WORK TASK = Every line of the data below is to be retyped exactly.

EXTRACTED ENTRIES =
(** * tap-story: the native mixing and recording engine

    A shallow embedding of [AudioEngine.h] / [AudioEngine.cpp]
    (mobile/android/app/src/main/cpp).  The engine is a record of the
    class's data members; every member function is a function on that
    record.  What the device layer (Oboe) and the file system answer is
    passed in explicitly or, for the writes and the close of the
    recording file, taken from a ghost list of the answers still to come;
    the calls the engine issues to the device layer are appended to a
    ghost log.  A run interleaves the engine's member functions with what
    the device layer does to a stream on its own.

    Conventions
    - [int16_t], [int32_t] and [int64_t] values are [Z]; arithmetic that can
      leave the type's range is written with [int32_wrap] / [int64_wrap],
      the two's-complement result (what [std::atomic] defines and what the
      Android targets compute for plain signed arithmetic).
    - [float] is IEEE binary32: [spec_float] with precision 24 and
      exponent bound 128.  [std::tanh] is a parameter of the model.
    - An access outside a vector or buffer has no defined meaning in C++;
      the functions that index return [option] and answer [None] there. *)

From Stdlib Require Import ZArith List Bool String Lia QArith.
From Stdlib Require Import Floats.SpecFloat.
From stdpp Require Import base option list.

Open Scope Z_scope.

(** A failing step aborts the whole computation. *)
Notation "'do' x <- e ; k" :=
  (match e with Some x => k | None => None end)
  (at level 10, x pattern, e at level 100, k at level 200, only parsing).

(* ================================================================== *)
(** ** Fixed-width integers *)

Definition INT16_MIN : Z := -32768.
Definition INT16_MAX : Z := 32767.
Definition INT32_MIN : Z := - 2 ^ 31.
Definition INT32_MAX : Z := 2 ^ 31 - 1.
Definition INT64_MIN : Z := - 2 ^ 63.
Definition INT64_MAX : Z := 2 ^ 63 - 1.

Definition is_int16 (z : Z) : Prop := INT16_MIN <= z <= INT16_MAX.
Definition is_int32 (z : Z) : Prop := INT32_MIN <= z <= INT32_MAX.
Definition is_int64 (z : Z) : Prop := INT64_MIN <= z <= INT64_MAX.

(** Two's-complement reduction into the signed range. *)
Definition int32_wrap (z : Z) : Z := (z + 2 ^ 31) mod 2 ^ 32 - 2 ^ 31.
Definition int64_wrap (z : Z) : Z := (z + 2 ^ 63) mod 2 ^ 64 - 2 ^ 63.

(** The object representation of an [int16_t] on the (little-endian)
    Android ABIs: low byte first. *)
Definition int16_bytes (x : Z) : list Z := [x mod 256; (x / 256) mod 256].

(* ================================================================== *)
(** ** Vectors and raw buffers indexed by a signed integer *)

Definition vec_at {A} (v : list A) (i : Z) : option A :=
  if i <? 0 then None else v !! Z.to_nat i.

EXPECTED OUTPUT =
(** * tap-story: the native mixing and recording engine

    A shallow embedding of [AudioEngine.h] / [AudioEngine.cpp]
    (mobile/android/app/src/main/cpp).  The engine is a record of the
    class's data members; every member function is a function on that
    record.  What the device layer (Oboe) and the file system answer is
    passed in explicitly or, for the writes and the close of the
    recording file, taken from a ghost list of the answers still to come;
    the calls the engine issues to the device layer are appended to a
    ghost log.  A run interleaves the engine's member functions with what
    the device layer does to a stream on its own.

    Conventions
    - [int16_t], [int32_t] and [int64_t] values are [Z]; arithmetic that can
      leave the type's range is written with [int32_wrap] / [int64_wrap],
      the two's-complement result (what [std::atomic] defines and what the
      Android targets compute for plain signed arithmetic).
    - [float] is IEEE binary32: [spec_float] with precision 24 and
      exponent bound 128.  [std::tanh] is a parameter of the model.
    - An access outside a vector or buffer has no defined meaning in C++;
      the functions that index return [option] and answer [None] there. *)

From Stdlib Require Import ZArith List Bool String Lia QArith.
From Stdlib Require Import Floats.SpecFloat.
From stdpp Require Import base option list.

Open Scope Z_scope.

(** A failing step aborts the whole computation. *)
Notation "'do' x <- e ; k" :=
  (match e with Some x => k | None => None end)
  (at level 10, x pattern, e at level 100, k at level 200, only parsing).

(* ================================================================== *)
(** ** Fixed-width integers *)

Definition INT16_MIN : Z := -32768.
Definition INT16_MAX : Z := 32767.
Definition INT32_MIN : Z := - 2 ^ 31.
Definition INT32_MAX : Z := 2 ^ 31 - 1.
Definition INT64_MIN : Z := - 2 ^ 63.
Definition INT64_MAX : Z := 2 ^ 63 - 1.

Definition is_int16 (z : Z) : Prop := INT16_MIN <= z <= INT16_MAX.
Definition is_int32 (z : Z) : Prop := INT32_MIN <= z <= INT32_MAX.
Definition is_int64 (z : Z) : Prop := INT64_MIN <= z <= INT64_MAX.

(** Two's-complement reduction into the signed range. *)
Definition int32_wrap (z : Z) : Z := (z + 2 ^ 31) mod 2 ^ 32 - 2 ^ 31.
Definition int64_wrap (z : Z) : Z := (z + 2 ^ 63) mod 2 ^ 64 - 2 ^ 63.

(** The object representation of an [int16_t] on the (little-endian)
    Android ABIs: low byte first. *)
Definition int16_bytes (x : Z) : list Z := [x mod 256; (x / 256) mod 256].

(* ================================================================== *)
(** ** Vectors and raw buffers indexed by a signed integer *)

Definition vec_at {A} (v : list A) (i : Z) : option A :=
  if i <? 0 then None else v !! Z.to_nat i.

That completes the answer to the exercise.